### [ASSIGNED TASK]
Below are lines of data; restate word for word those running from the line containing "(** ** Admission by the topic managers *)" to the line containing "Ok (beef, previousCoins, inputs)", inclusive, and no others.

- - -

(** An error that is wrapped with [%w] around a sentinel. *)
Definition wrapped {A} (sentinel : error) (r : result A) : result A := match r with Err _ => Err sentinel | _ => r end.

Definition wrap {A} (sentinel : error) (m : Polling A) : Polling A := fun c => let '(r, c') := m c in (wrapped sentinel r, c').

(** ** base64.StdEncoding: line breaks are skipped *)

Definition base64Value (b : byte) : option Z :=
  let c := val b in
  if (65 <=? c) && (c <=? 90) then Some (c - 65)
  else if (97 <=? c) && (c <=? 122) then Some (c - 71)
  else if (48 <=? c) && (c <=? 57) then Some (c + 4)
  else if c =? 43 then Some 62 else if c =? 47 then Some 63 else None.

Fixpoint base64Quanta (s : list byte) : option (list byte) :=
  match s with
  | [] => Some []
  | a :: b :: c :: d :: s' =>
      x ← base64Value a; y ← base64Value b;
      if isb Byte.x3d c then
        if isb Byte.x3d d && bool_decide (s' = []) then Some [byte.of_Z (x * 4 + y / 16)] else None
      else
        z ← base64Value c;
        if isb Byte.x3d d then
          if bool_decide (s' = []) then Some [byte.of_Z (x * 4 + y / 16); byte.of_Z (y mod 16 * 16 + z / 4)] else None
        else
          w ← base64Value d; rest ← base64Quanta s';
          Some (byte.of_Z (x * 4 + y / 16) :: byte.of_Z (y mod 16 * 16 + z / 4) :: byte.of_Z (z mod 4 * 64 + w) :: rest)
  | _ => None
  end.

Definition base64Decode (s : list byte) : option (list byte) :=
  base64Quanta (filter (fun c => c <> Byte.x0a /\ c <> Byte.x0d) s).

Section Output.
Context {PublicKey Signature : Type} `{sdk : IdentitySDK PublicKey Signature}.

(** [decodeCertificateEnvelope] *)
Definition decodeCertificateEnvelope (lockingScript : option (list byte)) (policy : AdmissionPolicy)
    : result (list (list byte) * certificateEnvelope) :=
  match lockingScript with
  | None => Err ErrInvalidOutput
  | Some lockingScript =>
      if len lockingScript =? 0 then Err ErrInvalidOutput
      else if MaxScriptBytes policy <? len lockingScript then Err ErrAdmissionBudget
      else match pushdropDecode lockingScript with
      | None => Err ErrInvalidOutput
      | Some fields =>
          if len fields <? 2 then Err ErrInvalidOutput
          else if MaxFields policy <? len fields - 1 then Err ErrAdmissionBudget
          else
            envelopeJSON ← wrapped ErrInvalidOutput (UTF8BOM (default [] (head fields)));
            envelope ← wrapped ErrInvalidOutput (document envelopeJSON ≫= UnmarshalEnvelope);
            Ok (fields, envelope)
      end
  end.

Definition parsePublicKey (value : list byte) : result PublicKey :=
  if negb (len value =? 66) then Err ErrInvalidOutput else wrapped ErrInvalidOutput (PublicKeyFromString value).

(** A type and a serial number encode 32 bytes. *)
Definition encodes32 (value : list byte) : bool :=
  match base64Decode value with Some decoded => len decoded =? 32 | None => false end.

(** [certificateEnvelope.certificate] *)
Definition certificate (e : certificateEnvelope) (policy : AdmissionPolicy) : result (VerifiableCertificate PublicKey) :=
  if (MaxFields policy <? Z.of_nat (size (values (eFields e)))) || (MaxFields policy <? Z.of_nat (size (values (eKeyring e))))
  then Err ErrAdmissionBudget
  else if negb (encodes32 (eType e)) || negb (encodes32 (eSerialNumber e)) then Err ErrInvalidOutput
  else
    subject ← parsePublicKey (eSubject e);
    certifier ← parsePublicKey (eCertifier e);
    if (len (eRevocationOutpoint e) <? 66) || negb (bool_decide (eRevocationOutpoint e !! 64%nat = Some Byte.x2e))
    then Err ErrInvalidOutput
    else
      outpoint ← wrapped ErrInvalidOutput (OutpointFromString (eRevocationOutpoint e));
      match hex_decode (eSignature e) with
      | None | Some [] => Err ErrInvalidOutput
      | Some signature =>
          Ok (mkVerifiable (eType e) (eSerialNumber e) subject certifier outpoint (values (eFields e)) signature (values (eKeyring e)))
      end.

(** [verifyEnvelopeSignature]: the signed data is all but the last field. *)
Definition verifyEnvelopeSignature (fields : list (list byte)) (cert : VerifiableCertificate PublicKey) : Polling unit :=
  match last fields with
  | None => pure Panic
  | Some field =>
      signature ← pure (wrapped ErrInvalidOutput (ParseSignature field));
      valid ← wrap ErrInvalidOutput (VerifySignature (certSubject cert) (concat (removelast fields)) signature);
      if (valid : bool) then mret tt else pure (Err ErrInvalidOutput)
  end.

(** The text of the public fields, if all of them are text. *)
Definition decodeFields (l : list (list byte * list byte)) : result (list (list byte * list byte)) :=
  foldr (fun kv acc => v ← wrapped ErrInvalidOutput (UTF8BOM kv.2); rest ← acc; Ok ((kv.1, v) :: rest)) (Ok []) l.

(** [decryptPublicFields]; the order of the loop over the map only matters for which of
    several errors is reported, with the same sentinel. *)
Definition decryptPublicFields (cert : VerifiableCertificate PublicKey) : Polling (gmap (list byte) (list byte)) :=
  publicFields ← wrap ErrInvalidOutput (DecryptFields cert);
  if bool_decide (publicFields = ∅) then pure (Err ErrInvalidOutput)
  else decoded ← pure (decodeFields (map_to_list publicFields)); mret (list_to_map decoded).

Definition searchableAttributes (keys : list (list byte)) (publicFields : gmap (list byte) (list byte)) : list byte :=
  Text.Join (map (fun key => default [] (publicFields !! key))
               (filter (fun key => key <> str "profilePhoto" /\ key <> str "icon") keys)) (str " ").
(** C16.  The life of a new Merkle proof.  Handling it terminates, and its calls come in
    phases: nothing is read or written unless the chain tracker confirms the root that
    the path computes for the transaction at the height of the path; nothing is
    written unless the transaction is in the path; the lookup services are told only
    once every output of the transaction has been given its block height and index,
    and when all succeeds every service has been told, with the index of the
    transaction in the path. *)
Theorem new_proof_phases rank fuel txid proof w :
  consumers_end rank -> (rank txid < fuel)%nat ->
  exists r s', HandleNewMerkleProof fuel txid proof (mkSt w []) = Some (r, s') /\
    proof_phases txid proof (trace s') r.
Proof. intros Hend Hfuel. by apply wp_returns, (HandleNewMerkleProof_wp rank). Qed.

End MerkleProof.

(** ** Three transactions

    [C] spends the mined transaction [A] and the unmined transaction [B]; the proof of
    [B] arrives. *)

Module Example.
Import EngineModel.

Definition A : Hash := nameOf [Byte.x01].
Definition B : Hash := nameOf [Byte.x02].

Definition proofA : MerklePath := mkPath 6 [mkElement (Some A) 1] [].
Definition proofB : MerklePath := mkPath 7 [mkElement None 4; mkElement (Some B) 5] [].

Definition txA : Transaction := mkTransaction [Byte.x01] (Some proofA) [] [].
Definition txB : Transaction := mkTransaction [Byte.x02] None [] [].
Definition txC : Transaction :=
  mkTransaction [Byte.x03; Byte.x01; Byte.x02] None
    [mkTxInput (mkOutpoint A 0) [] 0 (Some txA); mkTxInput (mkOutpoint B 0) [] 0 (Some txB)] [].

Definition oB : Outpoint := mkOutpoint B 0.
Definition oC : Outpoint := mkOutpoint (nameOf [Byte.x03]) 0.

Definition output (o : Outpoint) (consumedBy : list Outpoint) (tx : Transaction) : EngineOutput Transaction :=
  mkEngineOutput o (str "tm") false [] consumedBy 0 0 0 (Some tx) [] MerkleStateUnmined None.

Definition content : Store Transaction := {[ oB := output oB [oC] txB; oC := output oC [] txC ]}.

#[local] Instance stored : EngineStorage unit Transaction := frozen content.

Definition rank (t : Hash) : nat := if bool_decide (t = B) then 1 else 0.

Lemma content_ends : consumers_end (W := unit) (Beef := Transaction) rank.
Proof.
  intros txid b w outs w' o c Ef Ho Hc.
  destruct (frozen_outputs content txid b w outs w' o Ef Ho) as [<- [k Hk]]. unfold content in Hk.
  apply lookup_insert_Some in Hk as [[_ <-]|[_ [_ <-]%lookup_singleton_Some]].
  - change (c ∈ [oC]) in Hc. apply list_elem_of_singleton in Hc. subst c. vm_compute. lia.
  - change (c ∈ []) in Hc. inversion Hc.
Qed.
(* ===== verification/Submit.v ===== *)
(** * pkg/core/engine/engine.go: the submission of a transaction

    [Submit] and everything it calls: validation, admission by the topic managers,
    marking of spent outputs, broadcast, commit, propagation; and, when the storage has
    the admission capability (admission_submit.go), the building and committing of an
    admission plan.  The calls of the components are recorded in a trace.  Logging is
    not modelled. *)

From S2P Require Import Prelude Bytes Runs Traced GaspTypes Admission EngineTypes AdmissionPlan EngineModel.
Import Gasp.
Open Scope Z_scope.

Module Submit.
Section Engine.
Context {W Beef : Type} `{TransactionSDK Beef} `{EngineStorage W Beef} `{TopicManagers W Beef}
  `{LookupServices W} `{Network W} `{MapRange W}.
Context (e : EngineConfig).

Local Abbreviation Output := (EngineOutput Beef).

Inductive event :=
  | VerifyCall (r : result bool)
  | ExistsCall (topic : list byte) (r : result bool)
  | FindOutputsCall (topic : list byte)
  | IdentifyCall (topic : list byte)
  | MarkSpentCall (topic : list byte) (outpoints : list Outpoint)
  | SpentCall (service : list byte) (topic : list byte) (outpoint : Outpoint) (vin : Z)
  | BroadcastCall (r : result unit)
  | SteakReadyCall
  | OnAdmissionCall
  | DeleteCall (topic : list byte) (outpoint : Outpoint)
  | NoLongerRetainedCall (service : list byte) (topic : list byte) (outpoint : Outpoint)
  | FindStaleCall (topic : list byte) (outpoint : Outpoint)
  | UpdateConsumedByCall (topic : list byte) (outpoint : Outpoint) (consumedBy : list Outpoint)
  | InsertCall (topic : list byte) (outputs : list Z) (consumed : list Outpoint)
  | AdmittedCall (service : list byte) (topic : list byte) (vout : Z)
  | AppliedCall (topic : list byte)
  | PropagateCall (topics : list (list byte))
  | PublishCall (ref : Admission.AdmissionPayloadRef) (data : list byte) (r : result unit)
  | FenceCall (topic : list byte) (r : result Admission.HistoryFence)
  | EnsureFenceCall (topic : list byte) (fence : Admission.HistoryFence) (r : result unit)
  | CommitAdmissionCall (plan : AdmissionCommit) (r : result Admission.AdmissionCommitResult).

Local Abbreviation St := (Traced.St W event).
Local Abbreviation Run := (Runs.Run St).

(** [getLookupServicesSnapshot] *)
Definition getLookupServicesSnapshot : Run (list (list byte)) :=
  l ← rangeMap (lookupServices e); mret l.*1.

(** [submitParsedBeefParams]; the BEEF is threaded separately, because the
    pipeline merges into it. *)
Record Params := mkParams {
  pTxid : Hash; pTopics : list (list byte); AtomicBeef : list byte; OffChainValues : list byte;
  pMode : SumbitMode; hasSteakReady : bool }.

Abbreviation Steak := (gmap (list byte) AdmittanceInstructions).
Abbreviation TopicInputs := (gmap (list byte) (gmap Z (EngineOutput Beef))).

(** ** Validation *)

Fixpoint validateTopicsAndGetManagers (topics : list (list byte)) : result unit :=
  match topics with
  | [] => Ok tt
  | t :: topics' =>
      match managers e !! t with
      | None => Err ErrUnknownTopic
      | Some _ => validateTopicsAndGetManagers topics'
      end
  end.

Definition verifyTransaction (tx : Transaction) : Run unit :=
  valid ← observe (Verify tx) VerifyCall;
  if (valid : bool) then mret tt else lift (Err ErrInvalidTransaction).

Definition buildInpoints (tx : Transaction) : list Outpoint := map inputOutpoint (txInputs tx).

(** ** Admission by the topic managers *)

(** The loop of [mergeExistingOutputs] over the outputs found. *)
Fixpoint mergeOutputs (vin : Z) (outputs : list (option Output)) (beef : Beef)
    (previousCoins : list Z) (inputs : gmap Z Output) : result (Beef * list Z * gmap Z Output) :=
  match outputs with
  | [] => Ok (beef, previousCoins, inputs)
  | None :: outputs' => mergeOutputs (vin + 1) outputs' beef previousCoins inputs
  | Some output :: outputs' =>
      beef' ← match oBeef output with Some b => MergeBeef beef b | None => Ok beef end;
      mergeOutputs (vin + 1) outputs' beef' (previousCoins ++ [u32 vin]) (<[u32 vin := output]> inputs)
  end.

Definition mergeExistingOutputs (beef : Beef) (inpoints : list Outpoint) (topic : list byte)
    : Run (Beef * list Z * gmap Z Output) :=
  outputs ← invoke (FindOutputs inpoints topic None true) (FindOutputsCall topic);
  lift (mergeOutputs 0 outputs beef [] ∅).

Fixpoint identifyAdmissibleOutputsPerTopic (p : Params) (inpoints : list Outpoint)
    (topics : list (list byte)) (beef : Beef) (steak : Steak) (topicInputs : TopicInputs)
    (dupeTopics : gset (list byte)) : Run (Beef * Steak * TopicInputs * gset (list byte)) :=
  match topics with
  | [] => mret (beef, steak, topicInputs, dupeTopics)
  | t :: topics' =>
      exists_ ← (if hasAdmission e then mret false
                 else observe (DoesAppliedTransactionExist (pTxid p) t) (ExistsCall t));
      if (exists_ : bool) then
        identifyAdmissibleOutputsPerTopic p inpoints topics' beef (<[t := noAdmittance]> steak)
          topicInputs ({[ t ]} ∪ dupeTopics)
      else
        '(beef, previousCoins, inputs) ← mergeExistingOutputs beef inpoints t;
        instr ← invoke (IdentifyAdmissibleOutputs t beef (pTxid p) previousCoins) (IdentifyCall t);
        identifyAdmissibleOutputsPerTopic p inpoints topics' beef (<[t := instr]> steak)
          (<[t := inputs]> topicInputs) dupeTopics
  end.
(** ** Submission *)

(** [Engine.Submit], run on the engine's state. *)
Definition engineSubmit (fuel : nat) (topic : list byte) (beef : list byte) : Run unit := fun s =>
  match Submit.Submit e fuel [topic] beef [] SubmitModeHistorical false (Traced.mkSt (world s) []) with
  | Some (r, s') =>
      let r := (fun _ => tt) <$> r in
      Some (r, mkSt (Traced.world s') (graphs s) (tick s) (trace s ++ [SubmitCall beef r]))
  | None => None
  end.

(** [submitBeef], for the goroutine that does the work. *)
Definition submitBeef (fuel : nat) (st : OverlayGASPStorage) (beef : list byte) : Run unit :=
  '(_, tx, txid) ← lift (ParseBeef beef);
  match tx, txid with
  | None, _ => lift (Err ErrNoTransactionInBEEF)
  | Some _, None => lift Panic
  | Some _, Some _ => engineSubmit fuel (Topic st) beef
  end.

Definition FinalizeGraph (fuel : nat) (st : OverlayGASPStorage) (graphID : option Outpoint) : Run unit := fun s =>
  match loadGraph graphID s with
  | None => Some (Err ErrUnableToFindRootNodeInGraph, s)
  | Some graph =>
      (beefs ← computeOrderedBEEFsForGraph fuel graph;
       forEach (submitBeef fuel st) beefs) s
  end.

(** ** The graphs are well-formed *)

Definition node_ok (id : Outpoint) (g : graphContext) (o : Outpoint) (n : GraphNode) : Prop :=
  GraphID (gNode n) = Some id /\
  o = mkOutpoint (gTxid n) (nodeOutputIndex (gNode n)) /\
  (exists tx, ParseTransaction (RawTx (gNode n)) = Ok tx /\ gTxid n = txIDOf tx) /\
  (forall c, c ∈ Children n -> exists cn, nodes g !! c = Some cn /\ is_Some (Parent cn)) /\
  (forall p, Parent n = Some p -> exists pn, nodes g !! p = Some pn /\ o ∈ Children pn).

Definition graph_ok (st : OverlayGASPStorage) (id : Outpoint) (g : graphContext) : Prop :=
  count g = Z.of_nat (size (nodes g)) /\
  (forall max, MaxNodesInGraph st = Some max -> count g <= Z.max 0 max) /\
  map_Forall (node_ok id g) (nodes g).

Definition graphs_ok (st : OverlayGASPStorage) (s : St) : Prop := map_Forall (graph_ok st) (graphs s).

Lemma graph_ok_empty st id : graph_ok st id (mkGraph ∅ 0).
Proof. split_and!; [done|simpl; lia|apply map_Forall_empty]. Qed.

Lemma graph_ok_insert st id g o gaspTx tx :
  graph_ok st id g -> nodes g !! o = None -> GraphID gaspTx = Some id ->
  ParseTransaction (RawTx gaspTx) = Ok tx -> o = mkOutpoint (txIDOf tx) (nodeOutputIndex gaspTx) ->
  (forall max, MaxNodesInGraph st = Some max -> count g < max) ->
  graph_ok st id (mkGraph (<[o := mkGraphNode gaspTx (txIDOf tx) ∅ None]> (nodes g)) (count g + 1)).
Proof.
  intros (Hc & Hm & Hn) Ho Hid Htx Eo Hmax. split_and!; simpl.
  - rewrite map_size_insert_None by done. lia.
  - intros max Hst. specialize (Hmax _ Hst). lia.
  - apply map_Forall_insert_2.
    + split_and!; simpl; [done|done|by eauto|set_solver|done].
    + intros o' n' Hn'. destruct (Hn o' n' Hn') as (Ha & Hb & Hd & Hcs & Hps). split_and!; [done..| |].
      * intros c Hch. destruct (Hcs c Hch) as (cn & Ecn & ?). exists cn. simpl. rewrite lookup_insert_ne; congruence || done.
      * intros p Hp. destruct (Hps p Hp) as (pn & Epn & ?). exists pn. simpl. rewrite lookup_insert_ne; congruence || done.
Qed.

- - -

### [ANSWER TO THIS EXERCISE]
(** ** Admission by the topic managers *)

(** The loop of [mergeExistingOutputs] over the outputs found. *)
Fixpoint mergeOutputs (vin : Z) (outputs : list (option Output)) (beef : Beef)
    (previousCoins : list Z) (inputs : gmap Z Output) : result (Beef * list Z * gmap Z Output) :=
  match outputs with
  | [] => Ok (beef, previousCoins, inputs)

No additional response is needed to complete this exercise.